今はまだ「ポインタ」の章ではないので、「基本は配列名だけを書く!」と覚えておくのが一番安全で正しい進め方です。
max_of(&eng[3], NUMBER);は住所だからできるんだ?
その通りです!&(アドレス演算子) をつければ「住所」になるので、理屈の上では通ります。
ただし、一点だけ「要素数」の扱いに注意が必要です。
なぜ &eng[3] はOKなのか
eng[3]は「3番目の箱の中身(値)」ですが、&eng[3]は「3番目の箱がある住所」になります。

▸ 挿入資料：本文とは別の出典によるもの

(* ===== verification/F64Round.v ===== *)
(** * Rounding bounds for binary64

    What the sources' float code needs of IEEE arithmetic: on non-negative finite
    values, an operation returns the exact result rounded to one of its two
    neighbours, so a representable bound on the exact result is a bound on the
    computed one.  A finite float is measured by [fz], its value in units of the
    smallest subnormal [2^-1074], which makes the bounds integer inequalities. *)

From S2P Require Import Prelude F64.
From Stdlib Require Import SpecFloat.

Module F64Round.

(** The number of units in 1. *)
Definition U : Z := 2 ^ 1074.

(** The non-negative finite floats, in canonical form. *)
Definition ok (x : f64) : Prop :=
  match x with
  | S754_zero false => True
  | S754_finite false m e =>
      -1074 <= e <= 971 /\ Z.pos m < 2 ^ 53 /\ (e = -1074 \/ 2 ^ 52 <= Z.pos m)
  | _ => False
  end.

Definition fz (x : f64) : Z :=
  match x with
  | S754_finite false m e => Z.pos m * 2 ^ (e + 1074)
  | _ => 0
  end.

(** ** Digits and shifts *)

Lemma digits2_pos_spec p :
  2 ^ (Z.pos (digits2_pos p) - 1) <= Z.pos p < 2 ^ Z.pos (digits2_pos p).
Proof.
  induction p as [p IH|p IH|]; cbn [digits2_pos]; [..|lia];
    rewrite Pos2Z.inj_succ;
    replace (Z.succ (Z.pos (digits2_pos p)) - 1) with (Z.succ (Z.pos (digits2_pos p) - 1)) by lia;
    rewrite !Z.pow_succ_r by lia; lia.
Qed.

Lemma Zdigits2_spec m :
  0 <= m -> 0 <= Zdigits2 m /\ m < 2 ^ Zdigits2 m /\ (0 < m -> 2 ^ (Zdigits2 m - 1) <= m).
Proof.
  destruct m as [|p|p]; intros Hm; simpl; [lia| |lia].
  pose proof (digits2_pos_spec p). lia.
Qed.

Lemma Zdigits2_le m n : 0 < m -> 2 ^ n <= m -> 0 <= n -> n < Zdigits2 m.
Proof.
  intros Hm Hn H0. destruct (Zdigits2_spec m ltac:(lia)) as (Hd & Hlt & _).
  apply (Z.pow_lt_mono_r_iff 2); lia.
Qed.

(** [shr_1] applied [n] times divides by [2^n] and remembers whether any bit was
    lost. *)
Definition exact (a : shr_record) : Prop := shr_r a = false /\ shr_s a = false.

Definition shifted (n : Z) (a b : shr_record) : Prop :=
  shr_m b = shr_m a / 2 ^ n /\ (exact a -> shr_m a mod 2 ^ n = 0 -> exact b)
  /\ (exact b -> exact a /\ shr_m a mod 2 ^ n = 0).

Lemma shr_1_shifted a : 0 <= shr_m a -> shifted 1 a (shr_1 a).
Proof.
  destruct a as [[|[p|p|]|p] r s]; intros Hm; simpl in Hm; try lia; unfold shifted, exact; simpl.
  - split; [done|]. split; [by intros [-> ->]|]. by intros [_ [-> ->]%orb_false_iff].
  - change (Z.pos p~1) with (2 * Z.pos p + 1). split; [apply (Z.div_unique _ _ _ 1); lia|].
    rewrite <- (Z.mod_unique (2 * Z.pos p + 1) _ (Z.pos p) 1) by lia. naive_solver.
  - change (Z.pos p~0) with (2 * Z.pos p). split; [apply (Z.div_unique _ _ _ 0); lia|].
    rewrite <- (Z.mod_unique (2 * Z.pos p) _ (Z.pos p) 0) by lia.
    split; [by intros [-> ->]|]. by intros [_ [-> ->]%orb_false_iff].
  - split; [done|]. change (1 mod 2 ^ 1) with 1. naive_solver.
Qed.

Lemma shifted_trans n k a b c :
  0 <= n -> 0 <= k -> shifted n a b -> shifted k b c -> shifted (n + k) a c.
Proof.
  intros Hn Hk (Hm1 & He1 & He1') (Hm2 & He2 & He2').
  assert (Hp : 2 ^ (n + k) = 2 ^ n * 2 ^ k) by (by apply Z.pow_add_r).
  assert (0 < 2 ^ n) by (apply Z.pow_pos_nonneg; lia).
  assert (0 < 2 ^ k) by (apply Z.pow_pos_nonneg; lia).
  assert (Hmod : shr_m a mod (2 ^ n * 2 ^ k) = shr_m a mod 2 ^ n + 2 ^ n * ((shr_m a / 2 ^ n) mod 2 ^ k)).
  { apply Z.rem_mul_r; lia. }
  unfold shifted. rewrite Hp, Hmod. split_and!.
  - rewrite Hm2, Hm1. apply Z.div_div; lia.
  - intros Ha Hz. pose proof (Z.mod_pos_bound (shr_m a) (2 ^ n) ltac:(lia)).
    pose proof (Z.mod_pos_bound (shr_m a / 2 ^ n) (2 ^ k) ltac:(lia)).
    assert (shr_m a mod 2 ^ n = 0) by nia. assert ((shr_m a / 2 ^ n) mod 2 ^ k = 0) by nia.
    apply He2; [by apply He1|]. by rewrite Hm1.
  - intros Hc. destruct (He2' Hc) as [Hb H2]. destruct (He1' Hb) as [Ha H1]. rewrite Hm1 in H2.
    split; [done|]. rewrite H1, H2. lia.
Qed.

Lemma shifted_nonneg n a b : 0 <= n -> 0 <= shr_m a -> shifted n a b -> 0 <= shr_m b.
Proof. intros Hn Ha (-> & _). apply Z.div_pos; [done|]. apply Z.pow_pos_nonneg; lia. Qed.

Lemma iter_shr_shifted p a : 0 <= shr_m a -> shifted (Z.pos p) a (iter_pos shr_1 p a).
Proof.
  revert a. induction p as [p IH|p IH|]; intros a Ha; cbn [iter_pos].
  - pose proof (shr_1_shifted a Ha) as H1. assert (Ha1 := shifted_nonneg 1 _ _ ltac:(lia) Ha H1).
    pose proof (IH _ Ha1) as H2. assert (Ha2 := shifted_nonneg (Z.pos p) _ _ ltac:(lia) Ha1 H2).
    pose proof (IH _ Ha2) as H3. replace (Z.pos p~1) with (1 + (Z.pos p + Z.pos p)) by lia.
    apply (shifted_trans _ _ _ (shr_1 a)); [lia|lia|done|].
    by eapply shifted_trans; [lia|lia|exact H2|].
  - pose proof (IH _ Ha) as H2. assert (Ha2 := shifted_nonneg (Z.pos p) _ _ ltac:(lia) Ha H2).
    pose proof (IH _ Ha2) as H3. replace (Z.pos p~0) with (Z.pos p + Z.pos p) by lia.
    by eapply shifted_trans; [lia|lia|exact H2|].
  - by apply shr_1_shifted.
Qed.

Lemma shr_shifted a e n : 0 <= n -> 0 <= shr_m a -> shifted n a (shr a e n).1 /\ (shr a e n).2 = e + n.
Proof.
  intros Hn Ha. destruct n as [|p|p]; [|by split; [apply iter_shr_shifted|]|lia].
  simpl. split; [|lia]. unfold shifted. change (2 ^ 0) with 1. rewrite Z.div_1_r, Z.mod_1_r. naive_solver.
Qed.

(** ** Rounding *)

(** The exponent a value with mantissa [m] at exponent [e] is rounded at. *)
Definition target (m e : Z) : Z := fexp f64_prec f64_emax (Zdigits2 m + e).

Lemma target_spec m e : target m e = Z.max (Zdigits2 m + e - 53) (-1074).
Proof. reflexivity. Qed.

(** The float with mantissa [mr <= 2^53] at exponent [F]. *)
Definition norm (s : bool) (mr F : Z) : f64 :=
  if mr =? 0 then S754_zero s
  else
    let '(m, e) := if mr =? 2 ^ 53 then (2 ^ 52, F + 1) else (mr, F) in
    if e <=? 971 then S754_finite s (Z.to_pos m) e else S754_infinity s.

(** What rounding [m * 2^e] (plus a fraction of [2^e] if [l] is inexact) at
    [target m e] yields: one of the two neighbours, and the exact one if there
    is nothing to round. *)
Lemma shr_record_of_loc_m m l : shr_m (shr_record_of_loc m l) = m.
Proof. by destruct l as [|[]]. Qed.

Lemma shr_record_of_loc_exact m l : exact (shr_record_of_loc m l) <-> l = loc_Exact.
Proof. destruct l as [|[]]; unfold exact; simpl; naive_solver. Qed.

Lemma round_nearest_even_spec a :
  let r := round_nearest_even (shr_m a) (loc_of_shr_record a) in
  shr_m a <= r <= shr_m a + 1 /\ (exact a -> r = shr_m a).
Proof.
  destruct a as [m r s]. unfold exact. simpl. destruct r, s; simpl; try (destruct (Z.even m)); naive_solver lia.
Qed.

Lemma shr_fexp_again mr F :
  0 <= mr <= 2 ^ 53 -> -1074 <= F ->
  shr_m (shr_fexp f64_prec f64_emax mr F loc_Exact).1
    = (if mr =? 2 ^ 53 then 2 ^ 52 else mr)
  /\ (shr_fexp f64_prec f64_emax mr F loc_Exact).2 = (if mr =? 2 ^ 53 then F + 1 else F).
Proof.
  intros Hm HF. unfold shr_fexp. fold (target mr F). rewrite target_spec.
  destruct (Z.eqb_spec mr (2 ^ 53)) as [->|Hne].
  - change (Zdigits2 (2 ^ 53)) with 54. replace (_ - F) with 1 by lia. done.
  - assert (Hd : Zdigits2 mr <= 53).
    { destruct (Z.eq_dec mr 0) as [->|]; [done|]. destruct (Zdigits2_spec mr ltac:(lia)) as (Hd & _ & Hlo).
      apply Z.lt_pred_le, (Z.pow_lt_mono_r_iff 2); [lia..|]. unfold Z.pred.
      specialize (Hlo ltac:(lia)). change (Zdigits2 mr + -1) with (Zdigits2 mr - 1). lia. }
    assert (H0 : Z.max (Zdigits2 mr + F - 53) (-1074) - F <= 0) by lia.
    destruct (Z.max _ _ - F) as [|p|p]; [done|lia|done].
Qed.

Lemma round_aux_spec s m e l :
  0 <= m -> e <= target m e ->
  let F := target m e in
  let q := m / 2 ^ (F - e) in
  exists mr, binary_round_aux f64_prec f64_emax s m e l = norm s mr F
    /\ q <= mr <= q + 1 /\ mr <= 2 ^ 53
    /\ (l = loc_Exact -> m mod 2 ^ (F - e) = 0 -> mr = q)
    /\ (F = -1074 \/ 2 ^ 52 <= q).
Proof.
  intros Hm HF F q. unfold binary_round_aux.
  pose proof (target_spec m e : F = _) as Ht. assert (HF1 : -1074 <= F) by lia.
  change (target m e) with F in HF.
  destruct (shr_shifted (shr_record_of_loc m l) e (F - e)) as [(H1 & H2 & _) H3];
    [lia|by rewrite shr_record_of_loc_m|].
  rewrite shr_record_of_loc_m in *. fold q in H1. unfold shr_fexp at 1. fold (target m e). fold F.
  destruct (shr (shr_record_of_loc m l) e (F - e)) as [mrs e1]. simpl in H1, H2, H3.
  replace (e + (F - e)) with F in H3 by lia. subst e1.
  pose proof (round_nearest_even_spec mrs) as [Hr Hre]. rewrite H1 in *.
  set (mr := round_nearest_even q (loc_of_shr_record mrs)) in *. exists mr.
  assert (Hpow : 0 < 2 ^ (F - e)) by (apply Z.pow_pos_nonneg; lia).
  destruct (Zdigits2_spec m Hm) as (Hd & Hlt & Hge).
  assert (Hq0 : 0 <= q) by (apply Z.div_pos; lia).
  assert (Hq : q < 2 ^ 53).
  { apply Z.div_lt_upper_bound; [done|]. rewrite <- Z.pow_add_r by lia.
    eapply Z.lt_le_trans; [exact Hlt|]. apply Z.pow_le_mono_r; [lia|]. lia. }
  destruct (shr_fexp_again mr F) as [S1 S2]; [lia|done|].
  destruct (shr_fexp f64_prec f64_emax mr F loc_Exact) as [mrs2 e2]. simpl in S1, S2. rewrite S1, S2.
  split_and!; [|lia|lia|lia| |].
  - unfold norm. destruct (Z.eqb_spec mr 0) as [->|]; [done|].
    destruct (Z.eqb_spec mr (2 ^ 53)); [done|]. destruct mr; [done|done|lia].
  - intros -> H0. apply Hre, H2; [by apply shr_record_of_loc_exact|done].
  - destruct (Z.eq_dec F (-1074)); [by left|right].
    destruct (Z.eq_dec m 0) as [Hm0|]; [rewrite Hm0 in Ht; simpl in Ht; lia|]. specialize (Hge ltac:(lia)).
    unfold q. apply Z.div_le_lower_bound; [done|]. rewrite Z.mul_comm, <- Z.pow_add_r by lia.
    etransitivity; [|exact Hge]. apply Z.pow_le_mono_r; lia.
Qed.

(** [r] is [N / D] units, rounded: its value [v] respects every representable
    bound on [N / D] from above and from below, is off by at most one part in
    [2^52] (or one unit), and is finite if it is below the overflow threshold. *)
Definition rounds (N D : Z) (r : f64) : Prop :=
  exists v, 0 <= v
    /\ (forall K J, 0 <= K < 2 ^ 53 -> 0 <= J ->
          (N <= K * 2 ^ J * D -> v <= K * 2 ^ J) /\ (K * 2 ^ J * D <= N -> K * 2 ^ J <= v))
    /\ v * D * 2 ^ 52 <= N * (2 ^ 52 + 1) + D * 2 ^ 52
    /\ N * 2 ^ 52 <= v * D * (2 ^ 52 + 1) + D * 2 ^ 52
    /\ (v < 2 ^ 2098 -> ok r /\ fz r = v).

Lemma normal_above q f K J :
  2 ^ 52 <= q -> 0 <= J < f -> 0 <= K < 2 ^ 53 -> K * 2 ^ J < q * 2 ^ f.
Proof.
  intros Hq HJ HK. assert (0 < 2 ^ J) by (apply Z.pow_pos_nonneg; lia).
  assert (Hp : 2 * 2 ^ J <= 2 ^ f).
  { rewrite <- Z.pow_succ_r by lia. apply Z.pow_le_mono_r; lia. }
  apply Z.lt_le_trans with (2 ^ 53 * 2 ^ J); [apply Z.mul_lt_mono_pos_r; lia|].
  change (2 ^ 53) with (2 ^ 52 * 2). rewrite <- Z.mul_assoc. apply Z.mul_le_mono_nonneg; lia.
Qed.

関数の引数v[]は「住所」を待っているので、これは正解です。
注意点:残りの要素数
もし eng が全部で5個の配列(0, 1, 2, 3, 4)だとしたら、&eng[3] を渡すと関数は「3番目」を先頭だと思って処理を始めます。
このとき、第2引数に NUMBER(つまり 5)を渡してしまうと、関数は「3番目から数えて5個分」見ようとしてしまい、配列の範囲外(3, 4, 5, 6, 7番目…)に突っ込んでしまいます。
ですので、もし3番目以降を渡すなら:max_of(&eng[3], 2); (3番目と4番目の2個分だよ、と教える)
とするのが正解です。
まとめ
eng→ 先頭(0番目)からの住所を渡す。&eng[3]→ 3番目からの住所を渡す。
「住所さえ渡せば関数は動く」という本質をバッチリ掴めていますね!
とりあえずややこしいから今は先頭の住所渡しと覚えておくね
それが一番賢明です!最初から応用パターン(&eng[3] など)まで詰め込むと、C言語の迷宮に入り込んでしまいます。
まずは、「配列を関数に渡すときは、配列名だけを書いて『先頭の住所』を教える」という基本をしっかり自分のものにするのが、挫折しないコツです。